Moreover, Han Jun reported that some localities inflate costs and under-report their gross land sales income. His team designed a "digital accrual" scheme to outflank them. 

The Guangdong securities institute found that a few coastal provinces take in the largest amount of funds from land sales. Jiangsu and Zhejiang Provinces were the top two, reaping over 800 billion yuan each in 2019. Shandong and Guangdong Provinces took in 500-600 billion yuan each, and the next 10 provinces earned 150-300 billion yuan. Many of these provinces financed all of their local expenditures with land sales income. 

In contrast, provinces in China's western and northeastern regions earned relatively little from land sales. These provinces are accordingly in weaker financial condition and rely on transfers from the central government and tax refunds. 
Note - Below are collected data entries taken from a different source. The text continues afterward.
(** X5.  Reading [Transfer] turns the spaces of the value [_get]
    returned into underscores and looks the result up among the values
    of [TransferMode]: it returns the member with that value, so the
    spaced and the underscored spelling are both accepted, and raises
    [ValueError] when no member has it. *)
Theorem Transfer_reads_value w v :
  fst (_get "transfer" w) = Return (Some v) ->
  (forall m, PyStr.replace " " "_" v = TransferMode_value m ->
             fst (Transfer w) = Return m) /\
  ((forall m, PyStr.replace " " "_" v <> TransferMode_value m) ->
   fst (Transfer w) = Raise (ValueError (PyStr.replace " " "_" v))).
Proof.
  intros H. unfold Transfer, bind.
  destruct (_get "transfer" w) as [[r|e] w1]; simpl in H; [|discriminate].
  injection H as ->. split.
  - intros m Hm. rewrite Hm. destruct m; reflexivity.
  - intros Hno. unfold TransferMode_call.
    destruct (String.eqb_spec (PyStr.replace " " "_" v) (TransferMode_value PC)) as [E|_];
      [now apply Hno in E|].
    destruct (String.eqb_spec (PyStr.replace " " "_" v) (TransferMode_value CAMERA))
      as [E|_]; [now apply Hno in E|].
    destruct (String.eqb_spec (PyStr.replace " " "_" v) (TransferMode_value BOTH))
      as [E|_]; [now apply Hno in E|].
    reflexivity.
Qed.

Lemma Transfer_reads_value_witness :
  fst (Transfer (fresh (relay_print ("response:" ++ DQ ++ "Save_to_PC_only" ++ DQ ++ ";"))))
  = Return PC /\
  fst (Transfer (fresh (relay_print ("response:" ++ DQ ++ "Save to SD card" ++ DQ ++ ";"))))
  = Raise (ValueError "Save_to_SD_card").
Proof.
  split.
  - apply (proj1 (Transfer_reads_value
                    (fresh (relay_print ("response:" ++ DQ ++ "Save_to_PC_only" ++ DQ ++ ";")))
                    "Save_to_PC_only" eq_refl) PC).
    reflexivity.
  - apply (proj2 (Transfer_reads_value
                    (fresh (relay_print ("response:" ++ DQ ++ "Save to SD card" ++ DQ ++ ";")))
                    "Save to SD card" eq_refl)).
    intros []; discriminate.
Defined.

(** X6.  [_set] issues one command, the parameter and the value after
    the word set, and answers from the text the relay prints, as [_get]
    does: [None] after logging the message of an error answer, else the
    stripped field after the first response marker.  What it returns is
    the relay's answer, not the value it was given. *)
Theorem set_parses param value w raw :
  relay w (calls w) (invocation w ("set " ++ param ++ " " ++ value)) = Exited0 raw ->
  let w1 := executed w ("set " ++ param ++ " " ++ value) raw in
  (PyStr.contains "error" raw = true ->
   PyStr.contains "message:" raw = true ->
   exists msg, field "message:" raw msg /\
     _set param value w =
     (Return None,
      add_log (ERROR ("Error executing set command: " ++ PyStr.strip chars_crlf msg)) w1)) /\
  (PyStr.contains "error" raw = false ->
   PyStr.contains "response:" raw = true ->
   exists body, field "response:" raw body /\
     _set param value w = (Return (Some (PyStr.strip chars_value body)), w1)).
Proof.
  intros Hex w1. split.
  - intros He Hm.
    destruct (subscript_split_present _ _ marker_message_nonempty Hm)
      as (msg & Hf & Hsub).
    exists msg. split; [exact Hf|].
    unfold _set, bind. rewrite (execute_printed _ _ _ Hex), He, Hsub.
    reflexivity.
  - intros He Hr.
    destruct (subscript_split_present _ _ marker_response_nonempty Hr)
      as (body & Hf & Hsub).
    exists body. split; [exact Hf|].
    unfold _set, bind. rewrite (execute_printed _ _ _ Hex), He, Hsub.
    reflexivity.
Qed.

Lemma set_parses_witness :
  fst (_set "iso" "400" (fresh (relay_print ("response:" ++ DQ ++ "OK" ++ DQ ++ ";" ++ CRLF))))
  = Return (Some "OK").
Proof.
  destruct (set_parses "iso" "400"
              (fresh (relay_print ("response:" ++ DQ ++ "OK" ++ DQ ++ ";" ++ CRLF)))
              ("response:" ++ DQ ++ "OK" ++ DQ ++ ";" ++ CRLF) eq_refl)
    as (_ & Hval).
  destruct (Hval eq_refl eq_refl) as (body & Hf & Hrun).
  pose proof (PyStrFacts.split_1_field _ _ _ marker_response_nonempty Hf) as E.
  vm_compute in E. injection E as <-. rewrite Hrun. reflexivity.
Defined.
Redistributing the land sales pot of gold involves a tug of war between multiple government ministries and different levels of government whose interests are not always aligned. Last month's videoconference included the Minister of Agriculture and Rural Affairs, a Vice Minister of Finance, deputy director of the national rural revitalization administration, and officials from the National Development and Reform Commission, State Tax Administration, and Jilin, Inner Mongolia, Anhui, and Guizhou Provinces participated.

A report on land management from Jiangsu Province's standing committee last week reveals the challenges of juggling priorities in land allocation. The report cited a contradiction between "twin bottlenecks" of economic development and protecting land resources, plus a jumble of industrial, agricultural, housing, energy-conservation, and environmental protection zoning plans and priorities. Cities and industrial parks need land to fulfill plans for housing developments, ecological protection, "industry chains" and "industry clusters", while officials are under orders to delineate "permanent basic farmland," prevent loss of farmland and to prevent farmland from being used for non-grain crops. The Jiangsu report calls for addressing lingering "historical" problems, including construction of villas and hotels inside greenhouses to comply with farmland development restrictions, disputes over land with Taiwan-invested companies, and registration of land belonging to religious organizations.


Godfree Roberts said...

"Chinese real estate creates riches out of thin air by seizing rural land on the urban fringe, re-classifying it as "state-owned," selling it, building on it, and reselling it, padding its value each time. This process has created countless millionaires and bolstered municipal finances."???

ALL land is state owned, and has been since 1951, and 98% of Chinese own their homes. Pure evil.

dimsums said...

Rural land is controlled by village collectives. It has to be requisitioned and converted to state ownership before apartment complexes, malls, amusement parks and ghost cities can be built on it. The rights are ambiguous and that's the point.